## Problem requirements
Reproduce precisely the lines between the start of the data below and the line with "Lemma moveDownLoop_returns", both included.

(Stored items)
(** The loop of [moveDown] entered with counter [i]: on enough fuel it
    returns attempt [k] for some [k] from [i] to 10, having seen no
    progress in the attempts before [k], and it stops at [k] because of
    progress, because the counter reached 10, or because the next start
    line would not be before the last line. *)
Lemma moveDownLoop_returns
    (config : CursorConfiguration) (model : ICursorSimpleModel)
    (a : MoveOperations.anchor) (linesCount : Z) (fuel : nat) :
  forall i : Z,
    0 <= i <= 10 -> (Z.to_nat (11 - i) <= fuel)%nat ->
    exists k : Z,
      i <= k <= 10
      /\ MoveOperations.moveDownLoop fuel config model a linesCount i
         = Some (MoveOperations.moveDownAttempt config model a linesCount k)
      /\ (forall j : Z, i <= j < k ->
            MoveOperations.moveDownProgress model a
              (MoveOperations.moveDownAttempt config model a linesCount j) = false
            /\ MoveOperations.anchorLineNumber a + (j + 1) < getLineCount model)
      /\ (MoveOperations.moveDownProgress model a
            (MoveOperations.moveDownAttempt config model a linesCount k) = true
          \/ k = 10
          \/ getLineCount model <= MoveOperations.anchorLineNumber a + (k + 1)).
Proof.
  induction fuel as [|fuel IH]; intros i Hi Hfuel.
  - lia.
  - cbn [MoveOperations.moveDownLoop].
    destruct (MoveOperations.moveDownProgress model a
                (MoveOperations.moveDownAttempt config model a linesCount i))
      eqn:Hprogress.
    + exists i. repeat split; try lia. now left.
    + cbv zeta.
      destruct (Z.ltb_spec i 10) as [Hlt|Hge]; cbn [andb].
      * destruct (Z.ltb_spec (MoveOperations.anchorLineNumber a + (i + 1))
                             (getLineCount model)) as [Hline|Hline].
        -- destruct (IH (i + 1)) as (k & Hk & Hloop & Hbefore & Hstop);
             [lia | lia |].
           exists k. repeat split; try lia; try assumption.
           ++ destruct (Z.eq_dec j i) as [->|Hne]; [assumption |].
              apply Hbefore. lia.
           ++ destruct (Z.eq_dec j i) as [->|Hne]; [assumption |].
              apply Hbefore. lia.
        -- exists i. repeat split; lia.
      * exists i. repeat split; lia.
Qed.

(** C3. [moveDown] terminates: on any fuel of at least 11 iterations it
    returns the state built from attempt [i], for some [i] from 0 to 10, so
    there are at most 10 retries after the first attempt. The starting line
    is the line of the rightmost edge of the selection the call leaves, or
    the cursor's line; attempt [j] is [down] from line [lineNumber + j].
    Every attempt before [i] normalized, with affinity None, to a line that
    is not strictly past the starting line, and the loop stopped at [i]
    because that attempt normalizes to a line strictly past the starting
    line, or the 10 retries are used up, or the next start line would not be
    before the last line; the result of that last attempt is returned in
    every case. *)
Theorem moveDown_bounded_retry
    (config : CursorConfiguration) (model : ICursorSimpleModel)
    (cursor : SingleCursorState.t) (inSelectionMode : bool) (linesCount : Z)
    (fuel : nat) (Hfuel : (11 <= fuel)%nat) :
  let collapse :=
    SingleCursorState.hasSelection cursor (virtualSpace config)
    && negb inSelectionMode in
  let edge := SingleCursorState.rightmostPosition cursor in
  let lineNumber :=
    if collapse then SingleCursorState.edgeLineNumber edge
    else Position.lineNumber (SingleCursorState.position cursor) in
  let column :=
    if collapse then SingleCursorState.edgeColumn edge
    else Position.column (SingleCursorState.position cursor) in
  let leftoverVisibleColumns :=
    if collapse then SingleCursorState.edgeLeftoverVisibleColumns edge
    else SingleCursorState.leftoverVisibleColumns cursor in
  let columnHint :=
    if collapse then None else SingleCursorState.columnHint cursor in
  let attempt := fun j : Z =>
    MoveOperations.down config model (lineNumber + j) column
      leftoverVisibleColumns columnHint linesCount true in
  let normalizedLine := fun j : Z =>
    Position.lineNumber
      (normalizePosition model
         (Position.mk (CursorPosition.lineNumber (attempt j))
                      (CursorPosition.column (attempt j)))
         PositionAffinity.None) in
  exists i : Z,
    0 <= i <= 10
    /\ MoveOperations.moveDown fuel config model cursor inSelectionMode linesCount
       = Some (SingleCursorState.move cursor inSelectionMode
                 (CursorPosition.lineNumber (attempt i))
                 (CursorPosition.column (attempt i))
                 (CursorPosition.leftoverVisibleColumns (attempt i))
                 (CursorPosition.columnHint (attempt i)))
    /\ (forall j : Z, 0 <= j < i ->
          normalizedLine j <= lineNumber
          /\ lineNumber + (j + 1) < getLineCount model)
    /\ (lineNumber < normalizedLine i
        \/ i = 10
        \/ getLineCount model <= lineNumber + (i + 1)).
Proof.
  cbv beta zeta.
  destruct (moveDownLoop_returns config model
              (MoveOperations.moveDownAnchor config cursor inSelectionMode)
              linesCount fuel 0) as (k & Hk & Hloop & Hbefore & Hstop).
  - lia.
  - change (Z.to_nat (11 - 0)) with 11%nat. exact Hfuel.
  - exists k. unfold MoveOperations.moveDown. cbv zeta. rewrite Hloop.
    unfold MoveOperations.moveDownProgress, MoveOperations.moveDownAttempt,
           MoveOperations.moveDownAnchor in *.
    destruct (SingleCursorState.hasSelection cursor (virtualSpace config)
              && negb inSelectionMode);
      unfold MoveOperations.anchorOfEdge, MoveOperations.anchorOfCursor in *;
      cbn [MoveOperations.anchorLineNumber MoveOperations.anchorColumn
           MoveOperations.anchorLeftoverVisibleColumns
           MoveOperations.anchorColumnHint] in *.
    all: split; [lia | split; [reflexivity | split]].
    all: try (intros j Hj; destruct (Hbefore j ltac:(lia)) as [Hnone Hnext];
              apply Z.ltb_ge in Hnone; split; assumption).
    all: destruct Hstop as [Hprogress | Hstop];
      [left; apply Z.ltb_lt; exact Hprogress | right; exact Hstop].
Qed.

(** [moveDownProgress] is the test of the loop's [break]: the line of the
    result normalized with affinity None is past the starting line. *)
Lemma moveDownProgress_iff (model : ICursorSimpleModel)
    (a : MoveOperations.anchor) (r : CursorPosition.t) :
  MoveOperations.moveDownProgress model a r = true
  <-> MoveOperations.anchorLineNumber a
      < Position.lineNumber
          (normalizePosition model
             (Position.mk (CursorPosition.lineNumber r) (CursorPosition.column r))
             PositionAffinity.None).
Proof. unfold MoveOperations.moveDownProgress. apply Z.ltb_lt. Qed.

Lemma loop_condition_true (c b blank : bool) :
  c && Bool.eqb b blank = true -> c = true /\ b = blank.
Proof.
  intros H. apply andb_prop in H. destruct H as [Hc Hb].
  split; [assumption | now apply eqb_prop].
Qed.

Lemma loop_condition_false (c b blank : bool) :
  c && Bool.eqb b blank = false -> c = false \/ b = negb blank.
Proof. destruct c, b, blank; cbn; intros H; auto; discriminate. Qed.

(** The upward scan stops at or above its start and not above line 1,
    passes only lines whose blankness is [blank], and stops on line 1 or on
    a line of the other blankness. *)
Lemma scanUp_spec (model : ICursorSimpleModel) (blank : bool) (lineNumber : Z) :
  MoveOperations.scanUp model blank lineNumber <= lineNumber
  /\ (1 <= lineNumber -> 1 <= MoveOperations.scanUp model blank lineNumber)
  /\ (forall j : Z,
        MoveOperations.scanUp model blank lineNumber < j <= lineNumber ->
        MoveOperations._isBlankLine model j = blank)
  /\ (MoveOperations.scanUp model blank lineNumber <= 1
      \/ MoveOperations._isBlankLine model
           (MoveOperations.scanUp model blank lineNumber) = negb blank).
Proof.
  funelim (MoveOperations.scanUp model blank lineNumber).
  - destruct (loop_condition_true _ _ _ e) as [Hgt Hblank].
    apply Z.ltb_lt in Hgt.
    destruct H as (Hle & Hge & Hrun & Hstop).
    repeat split; try lia; try assumption.
    intros j Hj. destruct (Z.eq_dec j lineNumber) as [->|Hne].
    + exact Hblank.
    + apply Hrun. lia.
  - repeat split; try lia.
    destruct (loop_condition_false _ _ _ e) as [Hle|Hother];
      [left | right; exact Hother].
    apply Z.ltb_ge in Hle. exact Hle.
Qed.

## Output
(** The loop of [moveDown] entered with counter [i]: on enough fuel it
    returns attempt [k] for some [k] from [i] to 10, having seen no
    progress in the attempts before [k], and it stops at [k] because of
    progress, because the counter reached 10, or because the next start
    line would not be before the last line. *)
Lemma moveDownLoop_returns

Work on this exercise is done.